Kelly Sikkema/ Unsplash)
SÃO PAULO, 6 de julho de 2026 – O pedido de recuperação extrajudicial da Raízen, que acumula dívidas impressionantes de R$65,1 bilhões, agitou o mercado neste ano. Contudo, essa situação não é um episódio isolado. Após anos enfrentando juros extremamente altos, que figuram entre os mais elevados do mundo, um número crescente de empresas brasileiras tem buscado negociar com seus credores fora dos tribunais. Essa estratégia visa evitar os custos que vêm associados à recuperação judicial.
Na prática, os pedidos de recuperação extrajudicial dispararam de 16 em 2021 para 84 no ano passado. Essa tendência abrange uma variedade de setores, incluindo indústria, mineração, varejo, agronegócio e logística, conforme dados do Observatório Brasileiro de Recuperação Extrajudicial (Obre). Até agora, em 2026, 33 empresas já seguiram por esse mesmo caminho.
Esse aumento reflete o peso que a taxa básica de juros, atualmente em 14,25% ao ano, impõe a muitas empresas brasileiras, especialmente aquelas que contraíram empréstimos significativos durante a pandemia, quando a Selic atingiu um patamar historicamente baixo de 2% ao ano. Além disso, uma reforma implementada em 2020 fortaleceu o mecanismo de recuperação extrajudicial no Brasil, promovendo, segundo Juliana Biolchi, diretora do Obre, “uma mudança cultural”. Essa atualização trouxe mais flexibilidade às reestruturações, permitindo que as empresas excluíssem determinadas classes de credores e incentivando o início das negociações de dívida antes que um processo judicial se tornasse necessário.
A reestruturação extrajudicial permite que empresas em dificuldades negociem diretamente com grupos selecionados de credores. Uma vez que o plano de reestruturação é aprovado por uma maioria simples, ele se torna vinculativo para todos os credores das classes envolvidas, o que impede que aqueles que não aceitam o acordo bloqueiem o processo.

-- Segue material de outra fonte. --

Lemma demo_run_worker :
  run 1 newTwoLaneWorkQueue (LAdd Fast demo_key :: [LInternal; LInternal; LInternal; LStart 0 demo_key]) demo_reconciling.
Proof. eapply run_cons; [apply step_add|exact demo_to_worker]. Qed.

Lemma one_worker_per_key_witness : queue_ok (consumerQueue demo_reconciling).
Proof. apply (one_worker_per_key 1 _ _ demo_run_worker). Defined.

Lemma enqueued_key_is_reconciled_witness :
  pending demo_key demo_reconciling ∨
  ∃ w, LStart w demo_key ∈ [LInternal; LInternal; LInternal; LStart 0 demo_key].
Proof.
  exact (proj1 (enqueued_key_is_reconciled 1 [] newTwoLaneWorkQueue Fast demo_key _ _
    (run_nil _ _) eq_refl demo_to_worker)).
Defined.

Lemma queue_drains_witness :
  length [LInternal; LInternal; LInternal; LStart 0 demo_key] ≤ weight demo_added ∧ weight demo_added = 10.
Proof.
  split; [|vm_compute; reflexivity].
  refine (proj1 (queue_drains 1 [LAdd Fast demo_key] demo_added _ _ _ demo_to_worker _)).
  - eapply run_cons; [apply step_add|apply run_nil].
  - repeat constructor.
Defined.

Lemma failed_key_is_retried_witness :
  demo_key ∈ delayed demo_failed ∨ pending demo_key demo_failed ∨ ∃ w, LStart w demo_key ∈ ([] : list label).
Proof.
  refine (proj1 (failed_key_is_retried 1 _ demo_reconciling 0 demo_key demo_failed [] demo_failed
    demo_run_worker _ eq_refl (run_nil _ _) ltac:(set_solver))).
  assert (Hs := step_return 1 demo_reconciling 0 demo_key (Failed false) eq_refl). vm_compute in Hs. exact Hs.
Defined.
End demo.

Esse mecanismo ganhou destaque no Brasil em 2024, quando a rede varejista Casas Bahia conseguiu a aprovação judicial para uma reestruturação extrajudicial no valor de cerca de R$4,1 bilhões. O setor agrícola, que atualmente enfrenta um elevado nível de endividamento, também tem recorrido a esse processo, evidenciando que seu uso se espalha por diversas áreas da economia brasileira.
No caso da Raízen, o endividamento das empresas que pediram recuperação extrajudicial este ano ultrapassou R$109 bilhões em 2026, um salto considerável em comparação aos R$41,5 bilhões registrados em 2024, fazendo com que os mercados sintam o impacto dessa situação.